Last August Muskegon Community College’s graphic design program introduced a new class for graphics majors called Studio M. “As a capstone internship, Studio M is designed to emulate a small design firm giving students the opportunity to work with actual clients,” stated Graphic Design Instructor Kevin Kyser. Kyser will also serve as the Creative Director of Studio M.
Students have the benefit of not only working directly with clients but also learning how to run creative briefs. Students learn to “write proposals and invoices estimating time, costs, and deadlines,” according to Kyser. Another benefit of the Studio M class is that students can work collectively, according to Kyser, as well as individually, ultimately providing several solutions to a design problem.
“[Students] also gain valuable experience in presenting their work by gaining feedback and making alterations as needed,” stated Kyser. Lastly, students can supply clients with digital files that are ready for web or printing. According to Kyser, “it truly is a win-win for both students and clients.”
To be in Studio M is to collaborate with others. “Collaboration is key,” stated Kyser. Students work collaboratively in most graphic design (GRD) classes; however, the focus is majorly centered around the students’ individual growth as designers. Studio M is a team-based class, being more focused on the growth of designers as a team.
Deadlines are extremely important in the graphic design industry, Kyser warns current Studio M students. One benefit that college students have in contrast to designers in the real world is that students can wait “until they ‘feel creative’ to work on a project,” according to Kyser. Kyser encourages Studio M students to “understand[ing] how to prioritize work to match creative times.”

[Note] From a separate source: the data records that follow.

(* ===== verification/EqualityExplain.v ===== *)
(** * Explanations of the equality engine

    Models [explainEquality], [explainPredicate] and [getExplanation] of
    [src/theory/uf/equality_engine.cpp], without the construction of a proof ([eqp] is NULL): a
    breadth-first search through the equality graph finds the path between two nodes, and each of
    its edges adds its reason, or the explanations of the equalities it was deduced from.

    The methods are const: they read a state, and return what was added to the vector of reasons. *)

From S2P Require Import Prelude EqualityEngine.
Local Open Scope nat_scope.

Record BfsData : Set := MkBfs { nodeId : nat; edgeId : option nat; previousIndex : nat }.
Abbreviation Reasons := (list (option Term)).

Section explain.
Context (s : EqualityEngine).
(** ** Access *)
Definition at_node (i : nat) : M EqualityNode := match d_equalityNodes s !! i with Some n => Ok n | None => Throw AssertionFailed end.
Definition at_info (i : nat) : M NodeInfo := match d_nodes s !! i with Some n => Ok n | None => Throw OutOfBounds end.
Definition at_edge (e : nat) : M EqualityEdge := match d_equalityEdges s !! e with Some x => Ok x | None => Throw OutOfBounds end.
Definition at_application (i : nat) : M FunctionApplication :=
  info ← at_info i; match nd_application info with Some p => Ok (original p) | None => Throw OutOfBounds end.
Definition id_of (t : Term) : M nat := match d_nodeIds s !! t with Some i => Ok i | None => Throw AssertionFailed end.
Definition isConstant (i : nat) : M bool := n ← at_node i; info ← at_info (d_findId n); Ok (nd_isConstant info).
(** [getNumChildren] and [operator[]] *)
Definition children (t : Term) : list Term := match t with Apply _ args => args | Equal a b => [a; b] | _ => [] end.

(** ** The search *)
(** [(currentEdge | 1u) != (current.edgeId | 1u)]; the null edge is no edge. *)
Definition not_backwards (currentEdge : nat) (edgeId : option nat) : bool := match edgeId with Some e => negb (Nat.lor currentEdge 1 =? Nat.lor e 1) | None => true end.
(** The edges of the current node: the edge to [t2Id], or the queue with their ends. *)
Fixpoint scan_edges (fuel : nat) (t2Id currentIndex : nat) (current : BfsData) (currentEdge : option nat) (bfsQueue : list BfsData) : M (option nat * list BfsData) :=
  match currentEdge with
  | None => Ok (None, bfsQueue)
  | Some e =>
      match fuel with
      | O => Throw OutOfFuel
      | S fuel' =>
          edge ← at_edge e;
          if not_backwards e (edgeId current) then
            if d_nodeId edge =? t2Id then Ok (Some e, bfsQueue)
            else scan_edges fuel' t2Id currentIndex current (d_next edge) (bfsQueue ++ [MkBfs (d_nodeId edge) (Some e) currentIndex])
          else scan_edges fuel' t2Id currentIndex current (d_next edge) bfsQueue
      end
  end.
(** The last edge of the path, the place of its first end in the queue, and the queue. *)
Fixpoint bfs_loop (fuel : nat) (t2Id currentIndex : nat) (bfsQueue : list BfsData) : M (nat * nat * list BfsData) :=
  match fuel with
  | O => Throw OutOfFuel
  | S fuel' =>
      match bfsQueue !! currentIndex with
      | None => Throw AssertionFailed
      | Some current =>
          match d_equalityGraph s !! nodeId current with
          | None => Throw OutOfBounds
          | Some currentEdge =>
              '(found, bfsQueue) ← scan_edges (length (d_equalityEdges s)) t2Id currentIndex current currentEdge bfsQueue;
              match found with
              | Some e => Ok (e, currentIndex, bfsQueue)
              | None => bfs_loop fuel' t2Id (S currentIndex) bfsQueue
              end
          end
      end
  end.

(** ** The path *)
Section path.
Context (getExplanation : nat -> nat -> Reasons -> M Reasons).
(** "Explain why a is a constant by explaining each argument" *)
Fixpoint explain_children (l : list Term) (equalities : Reasons) : M Reasons :=
  match l with
  | [] => Ok equalities
  | x :: l =>
      childId ← id_of x;
      c ← isConstant childId;
      _ ← check AssertionFailed c;
      n ← at_node childId;
      equalities ← getExplanation childId (d_findId n) equalities;
      explain_children l equalities
  end.
(** The reasons of one edge. *)
Definition explain_edge (currentNode : nat) (edge : EqualityEdge) (equalities : Reasons) : M Reasons :=
  let edgeNode := d_nodeId edge in
  match d_mergeType edge with
  | MERGED_THROUGH_CONGRUENCE =>
      f1 ← at_application currentNode; f2 ← at_application edgeNode;
      equalities ← getExplanation (fa_a f1) (fa_a f2) equalities;
      getExplanation (fa_b f1) (fa_b f2) equalities
  | MERGED_THROUGH_REFLEXIVITY =>
      let eqId := if currentNode =? d_trueId then edgeNode else currentNode in
      eq ← at_application eqId;
      _ ← check AssertionFailed (isEquality eq);
      getExplanation (fa_a eq) (fa_b eq) equalities
  | MERGED_THROUGH_CONSTANTS =>
      i1 ← at_info currentNode; i2 ← at_info edgeNode;
      let interpreted := if isConst (nd_node i1) then nd_node i2 else nd_node i1 in
      explain_children (children interpreted) equalities
  | _ => Ok (equalities ++ [d_reason edge])
  end.
(** "Reconstruct the path", from its last edge. *)
Fixpoint path_loop (fuel : nat) (bfsQueue : list BfsData) (currentIndex currentEdge : nat) (equalities : Reasons) : M Reasons :=
  match fuel with
  | O => Throw OutOfFuel
  | S fuel' =>
      match bfsQueue !! currentIndex with
      | None => Throw OutOfBounds
      | Some current =>
          edge ← at_edge currentEdge;
          equalities ← explain_edge (nodeId current) edge equalities;
          match edgeId current with
          | None => Ok equalities
          | Some e => path_loop fuel' bfsQueue (previousIndex current) e equalities
          end
      end
  end.
End path.
(** The recursion goes down to edges that are older. *)
Fixpoint explain_loop (fuel : nat) (t1Id t2Id : nat) (equalities : Reasons) : M Reasons :=
  match fuel with
  | O => Throw OutOfFuel
  | S fuel' =>
      n1 ← at_node t1Id; n2 ← at_node t2Id;
      c1 ← isConstant t1Id; c2 ← isConstant t2Id;
      _ ← check AssertionFailed ((d_findId n1 =? d_findId n2) || (d_done (d_counters s) && c1 && c2));
      if t1Id =? t2Id then Ok equalities
      else
        '(currentEdge, currentIndex, bfsQueue) ← bfs_loop (length (d_nodes s)) t2Id 0 [MkBfs t1Id None 0];
        path_loop (explain_loop fuel') (length bfsQueue) bfsQueue currentIndex currentEdge equalities
  end.
Definition getExplanation (t1Id t2Id : nat) (equalities : Reasons) : M Reasons := explain_loop (S (length (d_equalityEdges s))) t1Id t2Id equalities.

(** Nobody was notified of a disequality: [d_disequalityReasonsMap] is empty. *)
Definition explainEquality (t1 t2 : Term) (polarity : bool) (equalities : Reasons) : M Reasons :=
  t1Id ← id_of t1; t2Id ← id_of t2;
  if polarity then getExplanation t1Id t2Id equalities else Throw AssertionFailed.
Definition explainPredicate (p : Term) (polarity : bool) (assertions : Reasons) : M Reasons :=
  i ← id_of p;
  getExplanation i (if polarity then d_trueId else d_falseId) assertions.
End explain.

Graphic design is important to the world because it conveys difficult concepts and ideas visually. Graphic design is important to MCC because “it provides students with the opportunity to get a taste of the graphic design field in a short amount of time,” said Kyser. Before the rise of COVID-19, Kyser often visited high schools and tech centers to promote the graphic design program. Since then, there has been an increase in students majoring in graphic design.
Most argue that design is purely technical rather than an art form; however, the design is both technical as much as it is artistic and is equally important no matter the form that it takes. According to Kyser, “the arts are the fabric of our lives. I like to say, “graphic design is where technology and creativity collide.”
According to Kyser, “When we consider the works of famous graphic designers such as Milton Glaser, Paula Scher, or Noma Bar, it’s only then that we appreciate it as an art form and realize its enormous impact on the way we communicate in our everyday lives.” Kyser encourages current GRD students to talk with members of Studio M. “I think they would quickly tell you they are a tight-knit group that likes to have fun!”